Although he has heavy competition from Ben Carson, Marco Rubio, Carly Fiorina, Jeb Bush and Ted Cruz, Donald Trump has recently established himself the king of the Big Lie.
Saying that he saw thousands of people in New Jersey cheering the toppling of the twin towers on 9/11 serves as the American epitome of the “Big Lie.” Like Hitler’s big lies about the Jews, Trump’s false statement serves to support a virulent and odious racist position and also plays into the beliefs of Nativists and what some pundits are calling the “undereducated voters.” After historians and news bureaus proved beyond the doubt that there was no such occurrence of a group of thousands cheering the destruction of the World Trade Center, Trump dug his heels in and said many people had tweeted they saw the same thing on TV—surely what Trump and his peeps saw were crowds of Arabs in a Middle Eastern country cheering. But it never happened in the United States, and Trump knows it!
The crescendo of disapproval of Trump’s incendiary 9/11 lie coincided with a report in the New York Times that Trump placed an historical marker on a golf course he bought noting that a bloody Civil War battle had taken place on the spot. Of course nothing happened there. After historians corrected the Donald, he dug his heels in again with some medieval thinking: “So if people are crossing the river, and you happen to be in a civil war, I would say that people were shot—a lot of them.” Note he’s arguing from general principles, which is called deductive reasoning. Popular among scholastics in the European Middle Ages, deductive reasoning can be a powerful tool, except when its conclusions contradict the facts on the ground, which are determined through inductive reasoning.
Trump’s logic is full of holes. Moreover, the fact that he believes deductive logic over empirical fact-gathering should be truly disturbing to everyone. Unfortunately, these lies comfort those predisposed to mistrust immigrants and hate religions not their own.
But Trump’s Big Lies and those of the other Republican candidates are blunt instruments compared to the surgical precision that Wyoming Republic Senator John Barrasso uses in his Wall Street Journal opinion piece, “Congress Can Cool off Obama’s Climate Plans.” Barrasso manages to build lies based on accurate statistics.
The headline tells us all we need to know about Barrasso’s stand on human-induced global warming, which is now euphemistically called “climate change” in polite circles. He tries to stonewall all actions to address climate change for the short-term business interests of the coal companies and other energy corporations which he serves.

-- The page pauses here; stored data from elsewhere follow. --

(* ===== verification/Kernel.v ===== *)
(** * The state of the kernel

    The process table, the file table, the pipes, the file system and physical
    memory together, for the code that runs on behalf of a process: [proc.c],
    [pipe.c], [file.c], [sysfile.c], [exec.c], [sysproc.c] and [syscall.c].
    [k_cur] is the process the code runs for ([myproc()]).  A [struct proc *]
    is an index into [proc[]], a [struct file *] an index into the file table, a
    [struct pipe *] the address of the page that holds it.  A process's
    trapframe is in its page of physical memory.

    The code between [acquire] and [release] is one atomic step, so the locks
    do not appear.  A routine that goes to sleep stops there. *)

From stdpp Require Import base list gmap strings.
From Stdlib Require Import ZArith Lia.
From S2P Require Import Prelude Mem Layout Kalloc Vm Sleeplock FsFormat Store Fs.
Open Scope Z_scope.

(** ** kernel/proc.h *)

Inductive procstate := UNUSED | USED | SLEEPING | RUNNABLE | RUNNING | ZOMBIE.
#[export] Instance procstate_eq_dec : EqDecision procstate.
Proof. solve_decision. Defined.

(** What processes sleep on: the address of a process, of [ticks], of the
    counters of a pipe, of the console's read index, of [uart_tx_r]. *)
Inductive chan := ChProc (i : nat) | ChTicks | ChPipeRead (pi : Z) | ChPipeWrite (pi : Z) | ChConsole | ChUart.
#[export] Instance chan_eq_dec : EqDecision chan.
Proof. solve_decision. Defined.

(** [struct context]: [ra], [sp], and the callee-saved [s0 .. s11]. *)
Record context := mk_context { ctx_ra : Z; ctx_sp : Z; ctx_s : list Z }.
Definition context0 : context := mk_context 0 0 (replicate 12 0).

Record proc := mk_proc {
  p_state : procstate;
  p_chan : option chan;
  p_killed : Z;
  p_xstate : Z;
  p_pid : Z;
  p_parent : option nat;
  p_kstack : Z;
  p_sz : Z;
  p_pagetable : Z;
  p_trapframe : Z;
  p_context : context;
  p_ofile : list (option nat);
  p_cwd : option nat;
  p_name : list Z;
  p_priority : Z;
}.

Definition set_p_state (v : procstate) (p : proc) : proc := mk_proc v (p_chan p) (p_killed p) (p_xstate p) (p_pid p) (p_parent p) (p_kstack p) (p_sz p) (p_pagetable p) (p_trapframe p) (p_context p) (p_ofile p) (p_cwd p) (p_name p) (p_priority p).
Definition set_p_chan (v : option chan) (p : proc) : proc := mk_proc (p_state p) v (p_killed p) (p_xstate p) (p_pid p) (p_parent p) (p_kstack p) (p_sz p) (p_pagetable p) (p_trapframe p) (p_context p) (p_ofile p) (p_cwd p) (p_name p) (p_priority p).
Definition set_p_killed (v : Z) (p : proc) : proc := mk_proc (p_state p) (p_chan p) v (p_xstate p) (p_pid p) (p_parent p) (p_kstack p) (p_sz p) (p_pagetable p) (p_trapframe p) (p_context p) (p_ofile p) (p_cwd p) (p_name p) (p_priority p).
Definition set_p_xstate (v : Z) (p : proc) : proc := mk_proc (p_state p) (p_chan p) (p_killed p) v (p_pid p) (p_parent p) (p_kstack p) (p_sz p) (p_pagetable p) (p_trapframe p) (p_context p) (p_ofile p) (p_cwd p) (p_name p) (p_priority p).
Definition set_p_pid (v : Z) (p : proc) : proc := mk_proc (p_state p) (p_chan p) (p_killed p) (p_xstate p) v (p_parent p) (p_kstack p) (p_sz p) (p_pagetable p) (p_trapframe p) (p_context p) (p_ofile p) (p_cwd p) (p_name p) (p_priority p).
Definition set_p_parent (v : option nat) (p : proc) : proc := mk_proc (p_state p) (p_chan p) (p_killed p) (p_xstate p) (p_pid p) v (p_kstack p) (p_sz p) (p_pagetable p) (p_trapframe p) (p_context p) (p_ofile p) (p_cwd p) (p_name p) (p_priority p).
Definition set_p_kstack (v : Z) (p : proc) : proc := mk_proc (p_state p) (p_chan p) (p_killed p) (p_xstate p) (p_pid p) (p_parent p) v (p_sz p) (p_pagetable p) (p_trapframe p) (p_context p) (p_ofile p) (p_cwd p) (p_name p) (p_priority p).
Definition set_p_sz (v : Z) (p : proc) : proc := mk_proc (p_state p) (p_chan p) (p_killed p) (p_xstate p) (p_pid p) (p_parent p) (p_kstack p) v (p_pagetable p) (p_trapframe p) (p_context p) (p_ofile p) (p_cwd p) (p_name p) (p_priority p).
Definition set_p_pagetable (v : Z) (p : proc) : proc := mk_proc (p_state p) (p_chan p) (p_killed p) (p_xstate p) (p_pid p) (p_parent p) (p_kstack p) (p_sz p) v (p_trapframe p) (p_context p) (p_ofile p) (p_cwd p) (p_name p) (p_priority p).
Definition set_p_trapframe (v : Z) (p : proc) : proc := mk_proc (p_state p) (p_chan p) (p_killed p) (p_xstate p) (p_pid p) (p_parent p) (p_kstack p) (p_sz p) (p_pagetable p) v (p_context p) (p_ofile p) (p_cwd p) (p_name p) (p_priority p).
Definition set_p_context (v : context) (p : proc) : proc := mk_proc (p_state p) (p_chan p) (p_killed p) (p_xstate p) (p_pid p) (p_parent p) (p_kstack p) (p_sz p) (p_pagetable p) (p_trapframe p) v (p_ofile p) (p_cwd p) (p_name p) (p_priority p).
Definition set_p_ofile (v : list (option nat)) (p : proc) : proc := mk_proc (p_state p) (p_chan p) (p_killed p) (p_xstate p) (p_pid p) (p_parent p) (p_kstack p) (p_sz p) (p_pagetable p) (p_trapframe p) (p_context p) v (p_cwd p) (p_name p) (p_priority p).
Definition set_p_cwd (v : option nat) (p : proc) : proc := mk_proc (p_state p) (p_chan p) (p_killed p) (p_xstate p) (p_pid p) (p_parent p) (p_kstack p) (p_sz p) (p_pagetable p) (p_trapframe p) (p_context p) (p_ofile p) v (p_name p) (p_priority p).
Definition set_p_name (v : list Z) (p : proc) : proc := mk_proc (p_state p) (p_chan p) (p_killed p) (p_xstate p) (p_pid p) (p_parent p) (p_kstack p) (p_sz p) (p_pagetable p) (p_trapframe p) (p_context p) (p_ofile p) (p_cwd p) v (p_priority p).
Definition set_p_priority (v : Z) (p : proc) : proc := mk_proc (p_state p) (p_chan p) (p_killed p) (p_xstate p) (p_pid p) (p_parent p) (p_kstack p) (p_sz p) (p_pagetable p) (p_trapframe p) (p_context p) (p_ofile p) (p_cwd p) (p_name p) v.

(** Offsets of the fields of [struct trapframe]. *)
Definition TF_kernel_satp : Z := 0.
Definition TF_kernel_sp : Z := 8.
Definition TF_kernel_trap : Z := 16.
Definition TF_epc : Z := 24.
Definition TF_kernel_hartid : Z := 32.
Definition TF_sp : Z := 48.
Definition TF_a0 : Z := 112.
Definition TF_a1 : Z := 120.
Definition TF_a2 : Z := 128.
Definition TF_a3 : Z := 136.
Definition TF_a4 : Z := 144.
Definition TF_a5 : Z := 152.
Definition TF_a7 : Z := 168.
Definition sizeof_trapframe : Z := 288.

(** ** kernel/file.h, kernel/pipe.c *)

Inductive ftype := FD_NONE | FD_PIPE | FD_INODE | FD_DEVICE.
#[export] Instance ftype_eq_dec : EqDecision ftype.
Proof. solve_decision. Defined.

Record file := mk_file {
  f_type : ftype;
  f_ref : Z;
  f_readable : Z;
  f_writable : Z;
  f_pipe : Z;
  f_ip : nat;
  f_off : Z;
  f_major : Z;
}.

Definition set_f_type (v : ftype) (f : file) : file := mk_file v (f_ref f) (f_readable f) (f_writable f) (f_pipe f) (f_ip f) (f_off f) (f_major f).
Definition set_f_ref (v : Z) (f : file) : file := mk_file (f_type f) v (f_readable f) (f_writable f) (f_pipe f) (f_ip f) (f_off f) (f_major f).
Definition set_f_readable (v : Z) (f : file) : file := mk_file (f_type f) (f_ref f) v (f_writable f) (f_pipe f) (f_ip f) (f_off f) (f_major f).
Definition set_f_writable (v : Z) (f : file) : file := mk_file (f_type f) (f_ref f) (f_readable f) v (f_pipe f) (f_ip f) (f_off f) (f_major f).
Definition set_f_pipe (v : Z) (f : file) : file := mk_file (f_type f) (f_ref f) (f_readable f) (f_writable f) v (f_ip f) (f_off f) (f_major f).
Definition set_f_ip (v : nat) (f : file) : file := mk_file (f_type f) (f_ref f) (f_readable f) (f_writable f) (f_pipe f) v (f_off f) (f_major f).
Definition set_f_off (v : Z) (f : file) : file := mk_file (f_type f) (f_ref f) (f_readable f) (f_writable f) (f_pipe f) (f_ip f) v (f_major f).
Definition set_f_major (v : Z) (f : file) : file := mk_file (f_type f) (f_ref f) (f_readable f) (f_writable f) (f_pipe f) (f_ip f) (f_off f) v.

Definition PIPESIZE : Z := 512.
Record pipe := mk_pipe { pp_data : list Z; pp_nread : Z; pp_nwrite : Z; pp_readopen : Z; pp_writeopen : Z }.

(** Entries of zeroed tables. *)
Definition proc0 : proc :=
  mk_proc UNUSED None 0 0 0 None 0 0 0 0 context0 (replicate (Z.to_nat NOFILE) None) None (replicate 16 0) 0.
Definition file0 : file := mk_file FD_NONE 0 0 0 0 0 0 0.
Definition pipe0 : pipe := mk_pipe (replicate (Z.to_nat PIPESIZE) 0) 0 0 0 0.

Section Kernel.
(** [S] is the store under the file system, [Dv] the state of the devices
    behind [devsw]. *)
Context {S Dv : Type}.

Record kstate := mk_k {
  k_mem : kmem;
  k_fs : fstate (S := S);
  k_ftable : list file;
  k_pipes : gmap Z pipe;
  k_procs : list proc;
  k_nextpid : Z;
  k_init : option nat;
  k_cur : nat;
  k_ticks : Z;
  k_dev : Dv;
}.

Definition set_k_mem (v : kmem) (k : kstate) : kstate := mk_k v (k_fs k) (k_ftable k) (k_pipes k) (k_procs k) (k_nextpid k) (k_init k) (k_cur k) (k_ticks k) (k_dev k).
Definition set_k_fs (v : fstate (S := S)) (k : kstate) : kstate := mk_k (k_mem k) v (k_ftable k) (k_pipes k) (k_procs k) (k_nextpid k) (k_init k) (k_cur k) (k_ticks k) (k_dev k).
Definition set_k_ftable (v : list file) (k : kstate) : kstate := mk_k (k_mem k) (k_fs k) v (k_pipes k) (k_procs k) (k_nextpid k) (k_init k) (k_cur k) (k_ticks k) (k_dev k).
Definition set_k_pipes (v : gmap Z pipe) (k : kstate) : kstate := mk_k (k_mem k) (k_fs k) (k_ftable k) v (k_procs k) (k_nextpid k) (k_init k) (k_cur k) (k_ticks k) (k_dev k).
Definition set_k_procs (v : list proc) (k : kstate) : kstate := mk_k (k_mem k) (k_fs k) (k_ftable k) (k_pipes k) v (k_nextpid k) (k_init k) (k_cur k) (k_ticks k) (k_dev k).
Definition set_k_nextpid (v : Z) (k : kstate) : kstate := mk_k (k_mem k) (k_fs k) (k_ftable k) (k_pipes k) (k_procs k) v (k_init k) (k_cur k) (k_ticks k) (k_dev k).
Definition set_k_init (v : option nat) (k : kstate) : kstate := mk_k (k_mem k) (k_fs k) (k_ftable k) (k_pipes k) (k_procs k) (k_nextpid k) v (k_cur k) (k_ticks k) (k_dev k).
Definition set_k_cur (v : nat) (k : kstate) : kstate := mk_k (k_mem k) (k_fs k) (k_ftable k) (k_pipes k) (k_procs k) (k_nextpid k) (k_init k) v (k_ticks k) (k_dev k).
Definition set_k_ticks (v : Z) (k : kstate) : kstate := mk_k (k_mem k) (k_fs k) (k_ftable k) (k_pipes k) (k_procs k) (k_nextpid k) (k_init k) (k_cur k) v (k_dev k).
Definition set_k_dev (v : Dv) (k : kstate) : kstate := mk_k (k_mem k) (k_fs k) (k_ftable k) (k_pipes k) (k_procs k) (k_nextpid k) (k_init k) (k_cur k) (k_ticks k) v.

(** Running the code of a component. *)
Definition Mem {A} (m : M kmem A) : M kstate A := zoomM k_mem set_k_mem m.
Definition proc_at (k : kstate) (i : nat) : proc := nth i (k_procs k) proc0.
Definition file_at (k : kstate) (f : nat) : file := nth f (k_ftable k) file0.
Definition pipe_at (k : kstate) (pi : Z) : pipe := default pipe0 (k_pipes k !! pi).

Definition getp {A} (i : nat) (g : proc -> A) : M kstate A := getM (fun k => g (proc_at k i)).
Definition setp (i : nat) (g : proc -> proc) : M kstate unit := modifyM (fun k => set_k_procs (alter g i (k_procs k)) k).
Definition getf {A} (f : nat) (g : file -> A) : M kstate A := getM (fun k => g (file_at k f)).
Definition setf (f : nat) (g : file -> file) : M kstate unit := modifyM (fun k => set_k_ftable (alter g f (k_ftable k)) k).
Definition getpipe {A} (pi : Z) (g : pipe -> A) : M kstate A := getM (fun k => g (pipe_at k pi)).
Definition setpipe (pi : Z) (g : pipe -> pipe) : M kstate unit :=
  modifyM (fun k => set_k_pipes (<[pi := g (pipe_at k pi)]> (k_pipes k)) k).

Definition myproc : M kstate nat := getM k_cur.
(** A field of the running process. *)
Definition my {A} (g : proc -> A) : M kstate A := getM (fun k => g (proc_at k (k_cur k))).

(** The file system, run by the current process. *)
Definition fs_of (k : kstate) : fstate (S := S) :=
  mk_fs (fstore (k_fs k)) (fsb (k_fs k)) (itable (k_fs k)) (p_pid (proc_at k (k_cur k))).
Definition FS {A} (m : M (fstate (S := S)) A) : M kstate A := zoomM fs_of set_k_fs m.
(** The file system and memory together, for [readi] and [writei]. *)
Definition FSMem {A} (m : M (fstate (S := S) * kmem) A) : M kstate A :=
  zoomM (fun k => (fs_of k, k_mem k)) (fun p k => set_k_mem (snd p) (set_k_fs (fst p) k)) m.

(** Fields of the trapframe at physical address [tf]. *)
Definition tf_get (tf off : Z) : M kstate Z := Mem (getM (fun m => load64 (ram m) (tf + off))).
Definition tf_set (tf off v : Z) : M kstate unit := Mem (set_ram (fun m => store64 m (tf + off) v)).

(** ** Copying to and from user or kernel memory *)

(** [either_copyout(user_dst, dst, src, len)] on memory; [pt] is the page table
    of the running process. *)
Definition mem_copyout (pt : Z) (user_dst : bool) (dst : Z) (src : list Z) : M kmem Z :=
  if user_dst then copyout pt dst src
  else do! set_ram (fun m => mwrite m dst src) in retM 0.
Definition either_copyout (user_dst : bool) (dst : Z) (src : list Z) : M kstate Z :=
  let! pt := my p_pagetable in
  Mem (mem_copyout pt user_dst dst src).

(** [either_copyin(dst, user_src, src, len)]: the bytes stored and the result. *)
Definition mem_copyin (pt : Z) (user_src : bool) (src len : Z) : M kmem (list Z * Z) :=
  if user_src then
    let! '(r, bs) := copyin pt src len in
    retM (bs, r)
  else
    let! bs := getM (fun k => mread (ram k) src (Z.to_nat len)) in
    retM (bs, 0).
Definition either_copyin (user_src : bool) (src len : Z) : M kstate (list Z * Z) :=
  let! pt := my p_pagetable in
  Mem (mem_copyin pt user_src src len).
End Kernel.
Arguments kstate : clear implicits.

His call to arms to Congress to block the President’s likely actions at the upcoming Paris climate change conference begins with his assertion that there is already too much regulation of emissions in the United States. His proof is the fact that we are responsible for a mere 13% of world-wide greenhouse gas emissions, down from 24% since 2000. China by contrast pumps out 24% of the world’s carbon-based pollution. His implication, of course, is that China should cut back, but that United States has already done its part.
What Barrasso neglects to say is that per capita Americans burn more fossil fuels than any other nation. We Americans pumps so much pollution into the atmosphere that we are responsible for 13% of all greenhouse gases with only 5% of the world’s population. China has 4.35 times the population of the United States, which means that on average each American is responsible for 2.37 times more greenhouses gasses than each Chinese. Certainly China, India (another country given an apples-to-orange comparison by Barrasso) need to install additional pollution controls and switch as much as possible to non-fossil fuels, but that does not absolve the United States of its responsibility to continue reducing green-house gas emissions.
Later in the article Barrasso notes that the United States is negotiating away our economy, because recent deals give developing nations more slack than the United States in terms of when emissions regulations are phased in. He notes that developing countries have been growing recently by 7%-9%, whereas the United States has seen 2% growth. He blusters that by imposing environmental regulations on us 15 years before they go into effect elsewhere we are subsidizing these other economies. The facts about growth rates are true, but the premise is as leaky as a straw roof in a hurricane. First of all, 2% growth is more than twice as high as the historic growth rate of the economy through centuries. More significantly, our growth does not depend on the energy we use, nor on the energy that we sell to other countries. Recent studies have delinked the growth of greenhouse emissions with economic growth because the problems caused by global warming will cost the United States and the world, so much money to solve and natural disasters will lead to so much lost productivity.
Barrasso performs a rhetorical feat of distraction similar to a magician’s. While we are watching the facts in one hand, Barrasso slips us a mickey of false premises and illogical reasoning, proving once again that Samuel Butler was right when he said that while figures never lie, liars figure.
Of course, for many people, the annoying part of Barrasso’s article is not that he lies, but that he doesn’t tell entertaining lies such as the ones uttered by Trump, Carson and Cruz.